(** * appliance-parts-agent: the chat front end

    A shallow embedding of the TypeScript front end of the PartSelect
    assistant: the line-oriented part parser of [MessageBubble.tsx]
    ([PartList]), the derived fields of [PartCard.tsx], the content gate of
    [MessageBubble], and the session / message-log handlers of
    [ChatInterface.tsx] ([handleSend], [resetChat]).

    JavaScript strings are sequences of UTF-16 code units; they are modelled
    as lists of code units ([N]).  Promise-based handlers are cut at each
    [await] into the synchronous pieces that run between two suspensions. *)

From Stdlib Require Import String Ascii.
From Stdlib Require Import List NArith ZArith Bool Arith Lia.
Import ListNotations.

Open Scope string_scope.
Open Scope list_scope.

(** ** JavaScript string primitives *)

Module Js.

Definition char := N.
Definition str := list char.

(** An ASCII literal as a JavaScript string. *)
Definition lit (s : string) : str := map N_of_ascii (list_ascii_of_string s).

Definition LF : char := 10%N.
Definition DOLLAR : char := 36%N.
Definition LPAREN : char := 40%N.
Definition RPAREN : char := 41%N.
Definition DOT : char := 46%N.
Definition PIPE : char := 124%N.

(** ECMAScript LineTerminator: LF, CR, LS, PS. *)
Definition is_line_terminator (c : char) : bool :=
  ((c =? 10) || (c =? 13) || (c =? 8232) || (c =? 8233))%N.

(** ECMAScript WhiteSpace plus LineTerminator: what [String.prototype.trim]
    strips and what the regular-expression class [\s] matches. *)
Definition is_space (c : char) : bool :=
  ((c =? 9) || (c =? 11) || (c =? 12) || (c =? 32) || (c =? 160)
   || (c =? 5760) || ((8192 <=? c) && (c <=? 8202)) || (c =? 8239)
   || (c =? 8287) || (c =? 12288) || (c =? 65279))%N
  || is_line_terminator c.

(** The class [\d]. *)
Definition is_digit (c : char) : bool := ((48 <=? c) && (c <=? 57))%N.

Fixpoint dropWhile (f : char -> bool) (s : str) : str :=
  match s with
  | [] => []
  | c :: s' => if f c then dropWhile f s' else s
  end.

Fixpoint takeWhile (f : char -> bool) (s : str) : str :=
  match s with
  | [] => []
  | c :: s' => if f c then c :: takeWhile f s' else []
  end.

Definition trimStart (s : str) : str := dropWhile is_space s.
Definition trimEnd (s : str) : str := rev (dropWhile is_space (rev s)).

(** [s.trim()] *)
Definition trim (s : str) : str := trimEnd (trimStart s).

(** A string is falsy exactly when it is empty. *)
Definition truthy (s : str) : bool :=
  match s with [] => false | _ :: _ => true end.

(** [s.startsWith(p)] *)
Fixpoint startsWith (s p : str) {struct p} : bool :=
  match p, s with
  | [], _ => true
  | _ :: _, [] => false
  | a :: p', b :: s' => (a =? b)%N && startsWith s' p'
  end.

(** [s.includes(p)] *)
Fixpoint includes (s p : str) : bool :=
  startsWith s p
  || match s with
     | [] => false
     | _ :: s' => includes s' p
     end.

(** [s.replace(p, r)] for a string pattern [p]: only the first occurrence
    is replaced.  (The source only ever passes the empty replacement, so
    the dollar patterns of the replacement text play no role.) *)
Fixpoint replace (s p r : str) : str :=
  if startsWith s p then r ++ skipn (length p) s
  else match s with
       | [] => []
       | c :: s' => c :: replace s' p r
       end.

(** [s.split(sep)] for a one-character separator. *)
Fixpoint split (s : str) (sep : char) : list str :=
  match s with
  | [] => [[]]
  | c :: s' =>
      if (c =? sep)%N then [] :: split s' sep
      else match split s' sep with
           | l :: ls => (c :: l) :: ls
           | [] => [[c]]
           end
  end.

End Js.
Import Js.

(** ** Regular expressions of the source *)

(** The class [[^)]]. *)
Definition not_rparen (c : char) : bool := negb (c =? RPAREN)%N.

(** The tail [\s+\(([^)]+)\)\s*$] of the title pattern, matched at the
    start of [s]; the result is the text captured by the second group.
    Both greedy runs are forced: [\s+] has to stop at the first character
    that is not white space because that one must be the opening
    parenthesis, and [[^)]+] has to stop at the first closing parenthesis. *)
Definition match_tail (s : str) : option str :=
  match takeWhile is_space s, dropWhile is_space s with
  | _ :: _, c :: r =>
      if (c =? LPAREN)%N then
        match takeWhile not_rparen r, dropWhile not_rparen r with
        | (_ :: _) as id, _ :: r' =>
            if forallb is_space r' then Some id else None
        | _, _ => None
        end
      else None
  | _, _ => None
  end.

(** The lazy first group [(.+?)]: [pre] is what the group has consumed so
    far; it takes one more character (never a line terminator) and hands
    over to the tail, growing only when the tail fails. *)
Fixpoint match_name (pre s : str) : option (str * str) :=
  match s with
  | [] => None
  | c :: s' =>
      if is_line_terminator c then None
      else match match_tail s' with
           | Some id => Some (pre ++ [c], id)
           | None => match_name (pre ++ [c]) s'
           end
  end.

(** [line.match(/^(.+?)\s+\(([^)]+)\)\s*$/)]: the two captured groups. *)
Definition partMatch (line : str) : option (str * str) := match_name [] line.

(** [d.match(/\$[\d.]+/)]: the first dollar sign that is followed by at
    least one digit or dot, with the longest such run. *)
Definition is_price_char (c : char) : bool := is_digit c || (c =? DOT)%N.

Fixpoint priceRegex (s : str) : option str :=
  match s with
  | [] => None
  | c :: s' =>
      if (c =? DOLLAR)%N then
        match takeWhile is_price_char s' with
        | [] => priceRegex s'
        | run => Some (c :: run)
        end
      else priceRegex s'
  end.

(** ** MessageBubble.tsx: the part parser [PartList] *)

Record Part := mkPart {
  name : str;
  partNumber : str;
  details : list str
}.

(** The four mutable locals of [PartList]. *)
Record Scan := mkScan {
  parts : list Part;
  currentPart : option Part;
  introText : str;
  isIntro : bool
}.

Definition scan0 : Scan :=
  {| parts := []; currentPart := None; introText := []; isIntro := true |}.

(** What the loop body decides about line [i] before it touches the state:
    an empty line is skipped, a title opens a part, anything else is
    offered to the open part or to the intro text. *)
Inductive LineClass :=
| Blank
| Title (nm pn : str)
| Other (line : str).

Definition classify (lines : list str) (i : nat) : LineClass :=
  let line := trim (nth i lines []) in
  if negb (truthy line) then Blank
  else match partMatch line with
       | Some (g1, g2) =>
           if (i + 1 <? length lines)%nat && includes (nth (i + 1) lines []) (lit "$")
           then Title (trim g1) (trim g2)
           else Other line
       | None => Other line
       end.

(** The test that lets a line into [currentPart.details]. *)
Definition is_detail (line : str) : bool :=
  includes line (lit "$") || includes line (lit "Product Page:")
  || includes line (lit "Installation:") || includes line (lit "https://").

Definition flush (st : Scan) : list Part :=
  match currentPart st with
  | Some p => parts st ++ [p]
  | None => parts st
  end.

**PROMPT**
Write out the data a second time, exactly the same.

**REPLY TO THE EXERCISE**
(** * appliance-parts-agent: the chat front end

    A shallow embedding of the TypeScript front end of the PartSelect
    assistant: the line-oriented part parser of [MessageBubble.tsx]
    ([PartList]), the derived fields of [PartCard.tsx], the content gate of
    [MessageBubble], and the session / message-log handlers of
    [ChatInterface.tsx] ([handleSend], [resetChat]).

    JavaScript strings are sequences of UTF-16 code units; they are modelled
    as lists of code units ([N]).  Promise-based handlers are cut at each
    [await] into the synchronous pieces that run between two suspensions. *)

From Stdlib Require Import String Ascii.
From Stdlib Require Import List NArith ZArith Bool Arith Lia.
Import ListNotations.

Open Scope string_scope.
Open Scope list_scope.

(** ** JavaScript string primitives *)

Module Js.

Definition char := N.
Definition str := list char.

(** An ASCII literal as a JavaScript string. *)
Definition lit (s : string) : str := map N_of_ascii (list_ascii_of_string s).

Definition LF : char := 10%N.
Definition DOLLAR : char := 36%N.
Definition LPAREN : char := 40%N.
Definition RPAREN : char := 41%N.
Definition DOT : char := 46%N.
Definition PIPE : char := 124%N.

(** ECMAScript LineTerminator: LF, CR, LS, PS. *)
Definition is_line_terminator (c : char) : bool :=
  ((c =? 10) || (c =? 13) || (c =? 8232) || (c =? 8233))%N.

(** ECMAScript WhiteSpace plus LineTerminator: what [String.prototype.trim]
    strips and what the regular-expression class [\s] matches. *)
Definition is_space (c : char) : bool :=
  ((c =? 9) || (c =? 11) || (c =? 12) || (c =? 32) || (c =? 160)
   || (c =? 5760) || ((8192 <=? c) && (c <=? 8202)) || (c =? 8239)
   || (c =? 8287) || (c =? 12288) || (c =? 65279))%N
  || is_line_terminator c.

(** The class [\d]. *)
Definition is_digit (c : char) : bool := ((48 <=? c) && (c <=? 57))%N.

Fixpoint dropWhile (f : char -> bool) (s : str) : str :=
  match s with
  | [] => []
  | c :: s' => if f c then dropWhile f s' else s
  end.

Fixpoint takeWhile (f : char -> bool) (s : str) : str :=
  match s with
  | [] => []
  | c :: s' => if f c then c :: takeWhile f s' else []
  end.

Definition trimStart (s : str) : str := dropWhile is_space s.
Definition trimEnd (s : str) : str := rev (dropWhile is_space (rev s)).

(** [s.trim()] *)
Definition trim (s : str) : str := trimEnd (trimStart s).

(** A string is falsy exactly when it is empty. *)
Definition truthy (s : str) : bool :=
  match s with [] => false | _ :: _ => true end.

(** [s.startsWith(p)] *)
Fixpoint startsWith (s p : str) {struct p} : bool :=
  match p, s with
  | [], _ => true
  | _ :: _, [] => false
  | a :: p', b :: s' => (a =? b)%N && startsWith s' p'
  end.

(** [s.includes(p)] *)
Fixpoint includes (s p : str) : bool :=
  startsWith s p
  || match s with
     | [] => false
     | _ :: s' => includes s' p
     end.

(** [s.replace(p, r)] for a string pattern [p]: only the first occurrence
    is replaced.  (The source only ever passes the empty replacement, so
    the dollar patterns of the replacement text play no role.) *)
Fixpoint replace (s p r : str) : str :=
  if startsWith s p then r ++ skipn (length p) s
  else match s with
       | [] => []
       | c :: s' => c :: replace s' p r
       end.

(** [s.split(sep)] for a one-character separator. *)
Fixpoint split (s : str) (sep : char) : list str :=
  match s with
  | [] => [[]]
  | c :: s' =>
      if (c =? sep)%N then [] :: split s' sep
      else match split s' sep with
           | l :: ls => (c :: l) :: ls
           | [] => [[c]]
           end
  end.

End Js.
Import Js.

(** ** Regular expressions of the source *)

(** The class [[^)]]. *)
Definition not_rparen (c : char) : bool := negb (c =? RPAREN)%N.

(** The tail [\s+\(([^)]+)\)\s*$] of the title pattern, matched at the
    start of [s]; the result is the text captured by the second group.
    Both greedy runs are forced: [\s+] has to stop at the first character
    that is not white space because that one must be the opening
    parenthesis, and [[^)]+] has to stop at the first closing parenthesis. *)
Definition match_tail (s : str) : option str :=
  match takeWhile is_space s, dropWhile is_space s with
  | _ :: _, c :: r =>
      if (c =? LPAREN)%N then
        match takeWhile not_rparen r, dropWhile not_rparen r with
        | (_ :: _) as id, _ :: r' =>
            if forallb is_space r' then Some id else None
        | _, _ => None
        end
      else None
  | _, _ => None
  end.

(** The lazy first group [(.+?)]: [pre] is what the group has consumed so
    far; it takes one more character (never a line terminator) and hands
    over to the tail, growing only when the tail fails. *)
Fixpoint match_name (pre s : str) : option (str * str) :=
  match s with
  | [] => None
  | c :: s' =>
      if is_line_terminator c then None
      else match match_tail s' with
           | Some id => Some (pre ++ [c], id)
           | None => match_name (pre ++ [c]) s'
           end
  end.

(** [line.match(/^(.+?)\s+\(([^)]+)\)\s*$/)]: the two captured groups. *)
Definition partMatch (line : str) : option (str * str) := match_name [] line.

(** [d.match(/\$[\d.]+/)]: the first dollar sign that is followed by at
    least one digit or dot, with the longest such run. *)
Definition is_price_char (c : char) : bool := is_digit c || (c =? DOT)%N.

Fixpoint priceRegex (s : str) : option str :=
  match s with
  | [] => None
  | c :: s' =>
      if (c =? DOLLAR)%N then
        match takeWhile is_price_char s' with
        | [] => priceRegex s'
        | run => Some (c :: run)
        end
      else priceRegex s'
  end.

(** ** MessageBubble.tsx: the part parser [PartList] *)

Record Part := mkPart {
  name : str;
  partNumber : str;
  details : list str
}.

(** The four mutable locals of [PartList]. *)
Record Scan := mkScan {
  parts : list Part;
  currentPart : option Part;
  introText : str;
  isIntro : bool
}.

Definition scan0 : Scan :=
  {| parts := []; currentPart := None; introText := []; isIntro := true |}.

(** What the loop body decides about line [i] before it touches the state:
    an empty line is skipped, a title opens a part, anything else is
    offered to the open part or to the intro text. *)
Inductive LineClass :=
| Blank
| Title (nm pn : str)
| Other (line : str).

Definition classify (lines : list str) (i : nat) : LineClass :=
  let line := trim (nth i lines []) in
  if negb (truthy line) then Blank
  else match partMatch line with
       | Some (g1, g2) =>
           if (i + 1 <? length lines)%nat && includes (nth (i + 1) lines []) (lit "$")
           then Title (trim g1) (trim g2)
           else Other line
       | None => Other line
       end.

(** The test that lets a line into [currentPart.details]. *)
Definition is_detail (line : str) : bool :=
  includes line (lit "$") || includes line (lit "Product Page:")
  || includes line (lit "Installation:") || includes line (lit "https://").

Definition flush (st : Scan) : list Part :=
  match currentPart st with
  | Some p => parts st ++ [p]
  | None => parts st
  end.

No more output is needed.